> _Data entries_:
============

(* ===== verification/OpenStorageApi.v ===== *)
(** The OpenStorage SDK messages (package github.com/libopenstorage/openstorage/api)
    the drivers read, with the fields the modelled code uses.  The SDK itself
    is outside the repository: its calls are operations of type classes. *)

From S2P Require Import Prelude.

(** [api.Status] *)
Inductive Status : Type :=
  | STATUS_NONE | STATUS_INIT | STATUS_OK | STATUS_OFFLINE | STATUS_ERROR
  | STATUS_NOT_IN_QUORUM | STATUS_DECOMMISSION | STATUS_MAINTENANCE
  | STATUS_STORAGE_DOWN | STATUS_STORAGE_DEGRADED | STATUS_NEEDS_REBOOT
  | STATUS_STORAGE_REBALANCE | STATUS_STORAGE_DRIVE_REPLACE
  | STATUS_NOT_IN_QUORUM_NO_STORAGE | STATUS_POOLMAINTENANCE | STATUS_MAX.

#[export] Instance Status_eq_dec : EqDecision Status.
Proof. solve_decision. Defined.

(** [Status.String()] *)
Definition Status_String (s : Status) : string :=
  match s with
  | STATUS_NONE => "STATUS_NONE"
  | STATUS_INIT => "STATUS_INIT"
  | STATUS_OK => "STATUS_OK"
  | STATUS_OFFLINE => "STATUS_OFFLINE"
  | STATUS_ERROR => "STATUS_ERROR"
  | STATUS_NOT_IN_QUORUM => "STATUS_NOT_IN_QUORUM"
  | STATUS_DECOMMISSION => "STATUS_DECOMMISSION"
  | STATUS_MAINTENANCE => "STATUS_MAINTENANCE"
  | STATUS_STORAGE_DOWN => "STATUS_STORAGE_DOWN"
  | STATUS_STORAGE_DEGRADED => "STATUS_STORAGE_DEGRADED"
  | STATUS_NEEDS_REBOOT => "STATUS_NEEDS_REBOOT"
  | STATUS_STORAGE_REBALANCE => "STATUS_STORAGE_REBALANCE"
  | STATUS_STORAGE_DRIVE_REPLACE => "STATUS_STORAGE_DRIVE_REPLACE"
  | STATUS_NOT_IN_QUORUM_NO_STORAGE => "STATUS_NOT_IN_QUORUM_NO_STORAGE"
  | STATUS_POOLMAINTENANCE => "STATUS_POOLMAINTENANCE"
  | STATUS_MAX => "STATUS_MAX"
  end.

Lemma Status_String_inj s1 s2 : Status_String s1 = Status_String s2 → s1 = s2.
Proof. destruct s1, s2; done. Qed.

(** [api.StoragePool]; sizes are [uint64]. *)
Record ApiStoragePool := {
  Pool_Uuid : string;
  Pool_Medium : Z;
  Pool_TotalSize : Z;
  Pool_Used : Z;
  Pool_Labels : gmap string string;
}.

(** [api.StorageResource], a disk *)
Record StorageResource := {
  Disk_Path : string;
  Disk_Medium : Z;
  Disk_Size : Z;
}.

(** [api.StorageNode] *)
Record StorageNode := {
  Id : string;
  Hostname : string;
  DataIp : string;
  MgmtIp : string;
  SchedulerNodeName : string;
  NodeStatus : Status;
  Pools : list ApiStoragePool;
  Disks : gmap string StorageResource;
  NodeLabels : gmap string string;
}.

#[export] Instance ApiStoragePool_eq_dec : EqDecision ApiStoragePool.
Proof. solve_decision. Defined.
#[export] Instance StorageResource_eq_dec : EqDecision StorageResource.
Proof. solve_decision. Defined.
#[export] Instance StorageNode_eq_dec : EqDecision StorageNode.
Proof. solve_decision. Defined.

(** [api.ReplicaSet] *)
Record ReplicaSet := {
  Nodes : list string;
  PoolUuids : list string;
}.

(** The enumerations of a volume *)
Inductive VolumeState : Type :=
  | VOLUME_STATE_NONE | VOLUME_STATE_PENDING | VOLUME_STATE_AVAILABLE | VOLUME_STATE_ATTACHED
  | VOLUME_STATE_DETACHED | VOLUME_STATE_DETATCHING | VOLUME_STATE_ERROR | VOLUME_STATE_DELETED
  | VOLUME_STATE_TRY_DETACHING | VOLUME_STATE_RESTORE.

Inductive VolumeStatus : Type :=
  | VOLUME_STATUS_NONE | VOLUME_STATUS_NOT_PRESENT | VOLUME_STATUS_UP | VOLUME_STATUS_DOWN
  | VOLUME_STATUS_DEGRADED.

Inductive AttachState : Type :=
  | ATTACH_STATE_EXTERNAL | ATTACH_STATE_INTERNAL | ATTACH_STATE_INTERNAL_SWITCH.

Inductive IoProfile : Type :=
  | IO_PROFILE_SEQUENTIAL | IO_PROFILE_RANDOM | IO_PROFILE_DB | IO_PROFILE_DB_REMOTE
  | IO_PROFILE_CMS | IO_PROFILE_SYNC_SHARED | IO_PROFILE_AUTO | IO_PROFILE_NONE
  | IO_PROFILE_JOURNAL | IO_PROFILE_AUTO_JOURNAL.

Inductive ProxyProtocol : Type :=
  | PROXY_PROTOCOL_INVALID | PROXY_PROTOCOL_NFS | PROXY_PROTOCOL_S3 | PROXY_PROTOCOL_PXD
  | PROXY_PROTOCOL_PURE_BLOCK | PROXY_PROTOCOL_PURE_FILE.

Inductive RebalanceJobState : Type :=
  | REBALANCE_PENDING | REBALANCE_RUNNING | REBALANCE_DONE | REBALANCE_PAUSED
  | REBALANCE_CANCELLED.

#[export] Instance VolumeState_eq_dec : EqDecision VolumeState.
Proof. solve_decision. Defined.
#[export] Instance VolumeStatus_eq_dec : EqDecision VolumeStatus.
Proof. solve_decision. Defined.
#[export] Instance AttachState_eq_dec : EqDecision AttachState.
Proof. solve_decision. Defined.
#[export] Instance IoProfile_eq_dec : EqDecision IoProfile.
Proof. solve_decision. Defined.
#[export] Instance ProxyProtocol_eq_dec : EqDecision ProxyProtocol.
Proof. solve_decision. Defined.
#[export] Instance RebalanceJobState_eq_dec : EqDecision RebalanceJobState.
Proof. solve_decision. Defined.

Definition VolumeState_String (s : VolumeState) : string :=
  match s with
  | VOLUME_STATE_NONE => "VOLUME_STATE_NONE"
  | VOLUME_STATE_PENDING => "VOLUME_STATE_PENDING"
  | VOLUME_STATE_AVAILABLE => "VOLUME_STATE_AVAILABLE"
  | VOLUME_STATE_ATTACHED => "VOLUME_STATE_ATTACHED"
  | VOLUME_STATE_DETACHED => "VOLUME_STATE_DETACHED"
  | VOLUME_STATE_DETATCHING => "VOLUME_STATE_DETATCHING"
  | VOLUME_STATE_ERROR => "VOLUME_STATE_ERROR"
  | VOLUME_STATE_DELETED => "VOLUME_STATE_DELETED"
  | VOLUME_STATE_TRY_DETACHING => "VOLUME_STATE_TRY_DETACHING"
  | VOLUME_STATE_RESTORE => "VOLUME_STATE_RESTORE"
  end.

Definition VolumeStatus_String (s : VolumeStatus) : string :=
  match s with
  | VOLUME_STATUS_NONE => "VOLUME_STATUS_NONE"
  | VOLUME_STATUS_NOT_PRESENT => "VOLUME_STATUS_NOT_PRESENT"
  | VOLUME_STATUS_UP => "VOLUME_STATUS_UP"
  | VOLUME_STATUS_DOWN => "VOLUME_STATUS_DOWN"
  | VOLUME_STATUS_DEGRADED => "VOLUME_STATUS_DEGRADED"
  end.

Definition IoProfile_String (s : IoProfile) : string :=
  match s with
  | IO_PROFILE_SEQUENTIAL => "IO_PROFILE_SEQUENTIAL"
  | IO_PROFILE_RANDOM => "IO_PROFILE_RANDOM"
  | IO_PROFILE_DB => "IO_PROFILE_DB"
  | IO_PROFILE_DB_REMOTE => "IO_PROFILE_DB_REMOTE"
  | IO_PROFILE_CMS => "IO_PROFILE_CMS"
  | IO_PROFILE_SYNC_SHARED => "IO_PROFILE_SYNC_SHARED"
  | IO_PROFILE_AUTO => "IO_PROFILE_AUTO"
  | IO_PROFILE_NONE => "IO_PROFILE_NONE"
  | IO_PROFILE_JOURNAL => "IO_PROFILE_JOURNAL"
  | IO_PROFILE_AUTO_JOURNAL => "IO_PROFILE_AUTO_JOURNAL"
  end.

Definition RebalanceJobState_String (s : RebalanceJobState) : string :=
  match s with
  | REBALANCE_PENDING => "PENDING"
  | REBALANCE_RUNNING => "RUNNING"
  | REBALANCE_DONE => "DONE"
  | REBALANCE_PAUSED => "PAUSED"
  | REBALANCE_CANCELLED => "CANCELLED"
  end.

(** [api.ProxySpec]; [SerialNum] is the one of [PureBlockSpec], when there is
    one. *)
Record ProxySpec := {
  Proxy_Protocol : ProxyProtocol;
  PureBlock_SerialNum : option string;
}.

(** [api.VolumeSpec], the fields read by the drivers.  [Spec_Format] is the
    number of the file system type. *)
Record VolumeSpec := {
  Ephemeral : bool;
  Spec_Size : Z;
  Spec_Format : Z;
  BlockSize : Z;
  HaLevel : Z;
  SnapshotInterval : Z;
  AggregationLevel : Z;
  Sticky : bool;
  Spec_Group : option string;
  GroupEnforced : bool;
  Spec_IoProfile : IoProfile;
  Spec_ReplicaSet : option ReplicaSet;
  Spec_ProxySpec : option ProxySpec;
}.

(** [api.Volume].  The messages of the SDK always carry a locator and a spec;
    [Source_Parent] is [None] when the source is absent. *)
Record ApiVolume := {
  Vol_Id : string;
  Locator_Name : string;
  VolumeLabels : gmap string string;
  Vol_Spec : VolumeSpec;
  Vol_Readonly : bool;
  Source_Parent : option string;
  Vol_Status : VolumeStatus;
  Vol_State : VolumeState;
  AttachedState : AttachState;
  AttachedOn : string;
  AttachPath : list string;
  DevicePath : string;
  ReplicaSets : list ReplicaSet;
  RuntimeState : list (gmap string string);
  DerivedIoProfile : IoProfile;
}.

(** [Volume.IsClone] and [Volume.IsSnapshot] *)
Definition has_parent (v : ApiVolume) : bool :=
  match Source_Parent v with
  | Some p => negb (bool_decide (p = EmptyString))
  | None => false
  end.
Definition IsClone (v : ApiVolume) : bool := has_parent v && negb (Vol_Readonly v).
Definition IsSnapshot (v : ApiVolume) : bool := has_parent v && Vol_Readonly v.

(** [api.VolumeSpecUpdate], the options the drivers set *)
Record VolumeSpecUpdate := {
  HaLevelOpt : option Z;
  SnapshotIntervalOpt : option Z;
  SizeOpt : option Z;
  IoThrottleOpt : option (Z * Z);
  ReplicaSetOpt : option ReplicaSet;
}.
(* ===== verification/PxDriver.v ===== *)
(** drivers/volume/portworx/portworx.go: the state of the Portworx driver, the
    interfaces it calls, and how it connects to the cluster and fills the node
    registry.

    The fields of [*portworx] that change are in [PxState], together with the
    node registry of drivers/node.  A client is known by the endpoint it was
    made for; an SDK call is a function of the world, so the endpoints in the
    driver's state decide, with the rest of the world, its answer. *)

From Stdlib Require Import Ascii.
From S2P Require Import Prelude GoStrings Errors Effects Task OpenStorageApi NodeRegistry.

(** ** Interfaces *)

Record PxState := {
  nodeRegistry : gmap string Node;
  refreshEndpoint : bool;
  skipPXSvcEndpoint : bool;
  token : string;
  namespace : string;
  clusterManager : string;
  sdkClients : string;
  legacyClusterManager : string;
}.

(** [net.JoinHostPort] and [netutil.MakeURL] (pkg/netutil/netutil.go) *)
Definition JoinHostPort (host port : string) : string :=
  if Contains host ":" then "[" +:+ host +:+ "]:" +:+ port else host +:+ ":" +:+ port.

Definition MakeURL (urlPrefix ip : string) (port : Z) : string :=
  urlPrefix +:+ JoinHostPort ip (Itoa port).

(** The world of the driver: a clock, the driver's state, and Go's choice of
    an order for each iteration of the registry. *)
Class PxWorld (W : Type) := {
  PxWorld_Clock :: Clock W;
  px : W → PxState;
  set_px : PxState → W → W;
  range_nodes : M W (list Node);
}.

Class PxWorldLaws (W : Type) `{PxWorld W} : Prop := {
  PxWorldLaws_Clock :: ClockLaws W;
  px_set_px : ∀ s w, px (set_px s w) = s;
  now_set_px : ∀ s w, now (set_px s w) = now w;
  px_sleep : ∀ d w, px (sleep d w) = px w;
  range_nodes_spec : ∀ w, ∃ l w', range_nodes w = (Ok l, w') ∧
    l ≡ₚ (map_to_list (nodeRegistry (px w))).*2 ∧ px w' = px w ∧ now w' = now w;
}.

(** [node.ConnectionOpts] *)
Record ConnectionOpts := {
  Timeout : Z;
  TimeBeforeRetry : Z;
  IgnoreError : bool;
  Sudo : bool;
}.

Definition conn_opts (timeout timeBeforeRetry : Z) : ConnectionOpts :=
  {| Timeout := timeout; TimeBeforeRetry := timeBeforeRetry; IgnoreError := false; Sudo := false |}.

(** [node.Driver], the operations the volume driver uses *)
Class NodeDriver (W : Type) := {
  RunCommand : Node → string → ConnectionOpts → M W string;
  RunCommandWithNoRetry : Node → string → ConnectionOpts → M W string;
  Systemctl : Node → string → string → ConnectionOpts → M W unit;
}.

(** [schedops.Driver], the operations the volume driver uses *)
Class SchedOps (W : Type) := {
  IsPXEnabled : Node → M W bool;
  IsPXReadyOnNode : Node → M W bool;
  GetServiceEndpoint : M W string;
  GetTokenFromConfigMap : string → M W string;
  GetPortworxNamespace : M W string;
  StartPxOnNode : Node → M W unit;
  StopPxOnNode : Node → M W unit;
  RestartPxOnNode : Node → M W unit;
}.

(** The Kubernetes core client *)
Record ServicePort := { port_Name : string; port_Port : Z; port_TargetPort : Z }.

Class K8sCore (W : Type) := {
  GetService : string → string → M W (list ServicePort);
  AddLabelOnNode : string → string → string → M W unit;
  RemoveLabelOnNode : string → string → M W unit;
  UnCordonNode : string → Z → Z → M W unit;
}.

(** The OpenStorage SDK clients and the REST endpoint of the driver.  The REST
    client is made for a URL ([client.NewClient]); [kvmembers_Do] gets its
    resource [kvmembers] with a token, and [kvmembers_Unmarshal] decodes the
    body into the client URLs of each member, in the order Go ranges over the
    decoded map.  The legacy cluster client is made for a URL, a version and,
    with [NewAuthClusterClient], a token. *)
Class PxSdk (W : Type) := {
  node_Enumerate : M W (list string);
  node_Inspect : string → M W StorageNode;
  cluster_Status : M W Status;
  cluster_InspectCurrent : M W unit;
  grpc_Dial : string → M W unit;
  NewClusterClient : string → string → outcome unit;
  NewAuthClusterClient : string → string → string → outcome unit;
  legacy_Enumerate : string → string → M W unit;
  NewClient : string → outcome unit;
  rest_get : string → string → M W unit;
  kvmembers_Do : string → string → M W string;
  kvmembers_Unmarshal : string → outcome (list (list string));
  show_px_nodes : list StorageNode → string;
  show_px_node : StorageNode → string;
}.

Definition PXServiceName : string := "portworx-service".
Definition PXServiceLabelKey : string := "px/service".
Definition PXEnabledLabelKey : string := "px/enabled".
Definition createCoreObject {O} (p : nat) (ns : Object) (app : AppSpec O) (options : ScheduleOptions)
    : M W (option Object) :=
  o ← read_spec p;
  match obj_kind o with
  | KDeployment => create_deployment p ns app options
  | KStatefulSet => create_stateful_set p ns app options
  | KService => create_in p (obj_Name ns) app "Service" (Some "Service")
  | KSecret => create_secret p ns app
  | KRule => create_unless_system p ns app "Rule"
  | KPod => create_pod p ns app options
  | KConfigMap => create_in p (obj_Name ns) app "Config Map" (Some "ConfigMap")
  | KEndpoints => create_in p (obj_Name ns) app "Endpoints" None
  | KNetworkPolicy => create_in p (obj_Name ns) app "NetworkPolicy" None
  | _ => mret None
  end.

(** ** Pipelines, roles, backups, networking, jobs and monitoring *)

Definition createTektonObjects {O} (p : nat) (ns : Object) (app : AppSpec O) : M W (option Object) :=
  o ← read_spec p;
  match obj_kind o with
  | KTask => create_unless_system p ns app "task"
  | KPipeline => create_unless_system p ns app "pipeline"
  | _ => mret None
  end.

Definition move_subjects (ns : string) (o : Object) : Object :=
  set_Subjects ((λ s, if decide (s.1 = "ServiceAccount") then (s.1, ns) else s) <$> Subjects (Spec o)) o.

Definition createRbacObjects {O} (p : nat) (ns : Object) (app : AppSpec O) : M W (option Object) :=
  o ← read_spec p;
  match obj_kind o with
  | KRole => create_in p (obj_Name ns) app "Role" None
  | KRoleBinding => create_in p (obj_Name ns) app "Role Binding" None
  | KClusterRole =>
      o' ← update_spec p (set_Namespace (obj_Name ns));
      create_or_get o' "" None got_error
        (schedule_failed app ("Failed to create Cluster Role: " +:+ obj_Name o' +:+ ". Err: "))
  | KClusterRoleBinding =>
      o' ← update_spec p (λ o, move_subjects (obj_Name ns) (set_Namespace (obj_Name ns) o));
      create_or_get o' "" None got_error
        (schedule_failed app ("Failed to create Cluster Role Binding: " +:+ obj_Name o' +:+ ". Err: "))
  | KServiceAccount => create_in p (obj_Name ns) app "Service Account" None
  | _ => mret None
  end.

(** A clone of an application keeps its namespace. *)
Definition createBackupObjects {O} (p : nat) (ns : Object) (app : AppSpec O) : M W (option Object) :=
  o ← read_spec p;
  match obj_kind o with
  | KBackupLocation => create_new p (obj_Name ns) app "BackupLocation"
  | KApplicationBackup => create_new p (obj_Name ns) app "ApplicationBackup"
  | KApplicationRestore => create_new p (obj_Name ns) app "ApplicationRestore"
  | KApplicationClone =>
      x ← wrap_err (schedule_failed app ("Failed to create ApplicationClone: " +:+ obj_Name o +:+ ". Err: "))
            (create_object o);
      mret (Some x)
  | _ => mret None
  end.

Definition createNetworkingObjects {O} (p : nat) (ns : Object) (app : AppSpec O) : M W (option Object) :=
  o ← read_spec p;
  match obj_kind o with
  | KIngress => create_in p (obj_Name ns) app "Ingress" None
  | _ => mret None
  end.

Definition createBatchObjects {O} (p : nat) (ns : Object) (app : AppSpec O) : M W (option Object) :=
  o ← read_spec p;
  match obj_kind o with
  | KCronJob => create_in p (obj_Name ns) app "CronJob" None
  | KJob => create_in p (obj_Name ns) app "Job" None
  | _ => mret None
  end.

(** Monitors and budgets that name a namespace stay there. *)
Definition unless_named (ns : string) (o : Object) : Object :=
  if decide (obj_Namespace o = "") then set_Namespace ns o else o.

Definition create_unless_named {O} (p : nat) (ns : Object) (app : AppSpec O) (what : string) : M W (option Object) :=
  o ← update_spec p (unless_named (obj_Name ns));
  create_or_get o (obj_Namespace o) None got_error
    (schedule_failed app ("Failed to create " +:+ what +:+ ": " +:+ obj_Name o +:+ ". Err: ")).

Definition createServiceMonitorObjects {O} (p : nat) (ns : Object) (app : AppSpec O) : M W (option Object) :=
  o ← read_spec p;
  match obj_kind o with
  | KServiceMonitor => create_unless_named p ns app "ServiceMonitor"
  | _ => mret None
  end.

Definition createPodDisruptionBudgetObjects {O} (p : nat) (ns : Object) (app : AppSpec O) : M W (option Object) :=
  o ← read_spec p;
  match obj_kind o with
  | KPodDisruptionBudget => create_unless_named p ns app "PodDisruptionBudget"
  | _ => mret None
  end.

(** *** Webhooks *)

(** The pointer to a webhook configuration of the older API, which no spec file can
    hold: [validateSpec] refuses it *)
Definition webhook_v1beta1 : Kind := KOther "*v1beta1.ValidatingWebhookConfiguration".

Fixpoint move_webhooks (ns : string) (hooks : list (option string)) : outcome (list (option string)) :=
  match hooks with
  | [] => Ok []
  | hook :: hooks' => _ ← deref hook; rest ← move_webhooks ns hooks'; mret (Some ns :: rest)
  end.

Definition create_webhooks {O} (p : nat) (ns : Object) (app : AppSpec O) : M W (option Object) :=
  o ← update_spec p (set_Namespace (obj_Name ns));
  hooks ← lift (move_webhooks (obj_Name ns) (Webhooks (Spec o)));
  o' ← update_spec p (set_Webhooks hooks);
  create_or_get o' "" None created_error
    (schedule_failed app ("Failed to Create ValidatingWebhookConfiguration: " +:+ obj_Name o' +:+ ". Err: ")).

Definition createAdmissionRegistrationObjects {O} (p : nat) (ns : Object) (app : AppSpec O) : M W (option Object) :=
  _ ← secure_spec p app;
  o ← read_spec p;
  if decide (obj_kind o = KValidatingWebhookConfiguration ∨ obj_kind o = webhook_v1beta1)
  then create_webhooks p ns app else mret None.

(** *** Custom resources *)

(** [kubectl apply]; the answer is the spec itself *)
Definition createCustomResourceObjects {O} (p : nat) (ns : Object) (app : AppSpec O) : M W (option Object) :=
  o ← read_spec p;
  match obj_kind o with
  | KCustomResourceObjectYAML =>
      let cryaml := Path (Spec o) in
      missing ← Stat_missing cryaml;
      if (missing : bool) then throw (Errorf ("Cannot find yaml in path " +:+ cryaml)) else
      _ ← wrap_err (λ err, Errorf ("Error applying spec [" +:+ cryaml +:+ "], Error: " +:+ Error err))
            (Kubectl ["apply"; "-f"; cryaml; "-n"; obj_Name ns]);
      o' ← update_spec p (λ o, set_Name "placeholder" (set_Namespace (obj_Name ns) o));
      mret (Some o')
  | _ => mret None
  end.

(** *** Virtual machines *)

(** Waiting for the image of a volume of a machine, when it is a claim that imports
    one *)
Definition image_task (vmName name ns : string) : M W (task_result string) :=
  '(pvc, _) ← client_Get KPersistentVolumeClaim name ns;
  o ← lift (deref pvc);
  match Annotations o !! cdiPvcRunningMessageAnnotationKey with
  | Some message =>
      if decide (message = cdiImportComplete) then mret (Done "")
      else mret (Retry (Errorf ("waiting for annotation [" +:+ cdiPvcRunningMessageAnnotationKey +:+ "] in pvc [" +:+
             name +:+ "] in namespace [" +:+ ns +:+ "] for virtual machine [" +:+ vmName +:+ "] to be " +:+
             cdiImportComplete +:+ ", but got " +:+ message)))
  | None => mret (Retry (Errorf ("annotation [" +:+ cdiPvcRunningMessageAnnotationKey +:+ "] not found in pvc [" +:+
             name +:+ "] in namespace [" +:+ ns +:+ "] for virtual machine [" +:+ vmName +:+ "]")))
  end.

Definition WaitForImageImportForVM (vmName ns : string) (v : option string) : M W unit :=
  match v with
  | None => mret tt
  | Some pvcName =>
      pvc ← get_object KPersistentVolumeClaim pvcName ns;
      if import_endpoint pvc then
        _ ← DoRetryWithTimeout (image_task vmName pvcName ns) cdiImageImportTimeout cdiImageImportRetry; mret tt
      else mret tt
  end.

Definition clone_task (ns pvcName : string) : M W (task_result unit) :=
  attempt (get_object KPersistentVolumeClaim pvcName ns) (λ r,
    match r with
    | inr err => mret (Retry err)
    | inl pvc =>
        if decide (Annotations pvc !! "cdi.kubevirt.io/storage.condition.source.running.message" = Some "Clone Complete")
        then mret (Done tt)
        else mret (Retry (Errorf ("waiting for clone operation to succeed for PVC [" +:+ pvcName +:+
               "] in namespace [" +:+ ns +:+ "], current phase: " +:+
               default "" (Annotations pvc !! "cdi.kubevirt.io/clonePhase"))))
    end).

Definition WaitForCloneToSucceed (ns pvcName : string) : M W unit :=
  DoRetryWithTimeout (clone_task ns pvcName) cdiImageImportTimeout cdiImageImportRetry.

(** [time.Sleep] *)
Definition pause (d : Z) : M W unit := λ w, (Ok tt, sleep d w).

(** The machine is a variable the closure assigns, so its last value counts whatever
    the wait returns. *)
Definition vm_ready_task (name ns : string) : M (W * option Object) (task_result unit) :=
  '(o, err) ← up (client_Get KVirtualMachine name ns);
  _ ← put_local o;
  match err with
  | Some e => mret (Retry e)
  | None =>
      m ← lift (deref o);
      if vm_Ready (vm (Spec m)) then mret (Done tt)
      else mret (Retry (Errorf ("waiting for VM [" +:+ name +:+ "] in namespace [" +:+ ns +:+ "] to be ready")))
  end.

Definition wait_vm (o m : Object) : M W (option Object) :=
  '(_, last) ← with_local (Some m)
      (attempt (DoRetryWithTimeout (vm_ready_task (obj_Name o) (obj_Namespace o)) cdiImageImportTimeout cdiImageImportRetry)
         (λ _, mret tt));
  mret (Some (default (new_object KVirtualMachine "" "" None) last)).

(** A machine on cloned volumes: an error of the create other than that it exists is
    not looked at. *)
Definition create_cloned_vm {O} (p : nat) (ns : Object) (app : AppSpec O) : M W (option Object) :=
  o ← update_spec p (unless_system (obj_Name ns));
  let wait : M W (option Object) :=
    _ ← for_each (WaitForCloneToSucceed (obj_Name ns)) (DataVolumeTemplates (vm (Spec o)));
    _ ← pause (30 * Second);
    m ← wrap_err (λ err, Errorf ("failed to retrieve VM after creating/waiting for DataVolumes: " +:+ Error err))
          (get_object KVirtualMachine (obj_Name o) (obj_Namespace o));
    wait_vm o m in
  '(_, err) ← client_Create o;
  match err with
  | None => wait
  | Some e =>
      if IsAlreadyExists e then
        attempt (get_object KVirtualMachine (obj_Name o) (obj_Namespace o)) (λ r,
          match r with
          | inl m => mret (Some m)
          | inr _ => wait
          end)
      else wait
  end.

Definition createVirtualMachineObjects {O} (p : nat) (ns : Object) (app : AppSpec O) : M W (option Object) :=
  o ← read_spec p;
  match obj_kind o with
  | KVirtualMachine =>
      if is_cloned o then create_cloned_vm p ns app
      else
        vols ← lift (deref (VmVolumes (vm (Spec o))));
        _ ← for_each (WaitForImageImportForVM (obj_Name o) (obj_Name ns)) vols;
        create_unless_system p ns app "VirtualMachine"
  | _ => mret None
  end.

(** ** All the objects of an application *)

(** One pass over the specs: each is tried until it succeeds or the time is over *)
Definition create_task (create : nat → M W (option Object)) (p : nat) : M W (task_result (option Object)) :=
  attempt (create p) (λ r,
    match r with
    | inl obj => mret (Done obj)
    | inr err => mret (Retry err)
    end).

Fixpoint create_each (create : nat → M W (option Object)) (ps : list nat) : M W (list Object) :=
  match ps with
  | [] => mret []
  | p :: ps' =>
      obj ← DoRetryWithTimeout (create_task create p) k8sObjectCreateTimeout DefaultRetryInterval;
      rest ← create_each create ps';
      mret (match obj with Some o => o :: rest | None => rest end)
  end.

Fixpoint run_passes (passes : list (nat → M W (option Object))) (ps : list nat) : M W (list Object) :=
  match passes with
  | [] => mret []
  | create :: passes' => l ← create_each create ps; rest ← run_passes passes' ps; mret (l ++ rest)
  end.

Definition create_passes {O} (ns : Object) (app : AppSpec O) (options : ScheduleOptions)
    : list (nat → M W (option Object)) :=
  [ λ p, createMigrationObjects p ns app;
    λ p, createCRDObjects p ns app;
    λ p, createVolumeSnapshotRestore p ns app;
    λ p, createStorageObject p ns app options;
    λ p, createTektonObjects p ns app;
    λ p, createRbacObjects p ns app;
    λ p, createCoreObject p ns app options;
    λ p, createBackupObjects p ns app;
    λ p, createNetworkingObjects p ns app;
    λ p, createBatchObjects p ns app;
    λ p, createServiceMonitorObjects p ns app;
    λ p, createPodDisruptionBudgetObjects p ns app;
    λ p, createAdmissionRegistrationObjects p ns app;
    λ p, createCustomResourceObjects p ns app;
    λ p, createVirtualMachineObjects p ns app ].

============

Where a line of the data includes the string "negb", list that line.

> _Answer to the problem_:
  | Some p => negb (bool_decide (p = EmptyString))
Definition IsClone (v : ApiVolume) : bool := has_parent v && negb (Vol_Readonly v).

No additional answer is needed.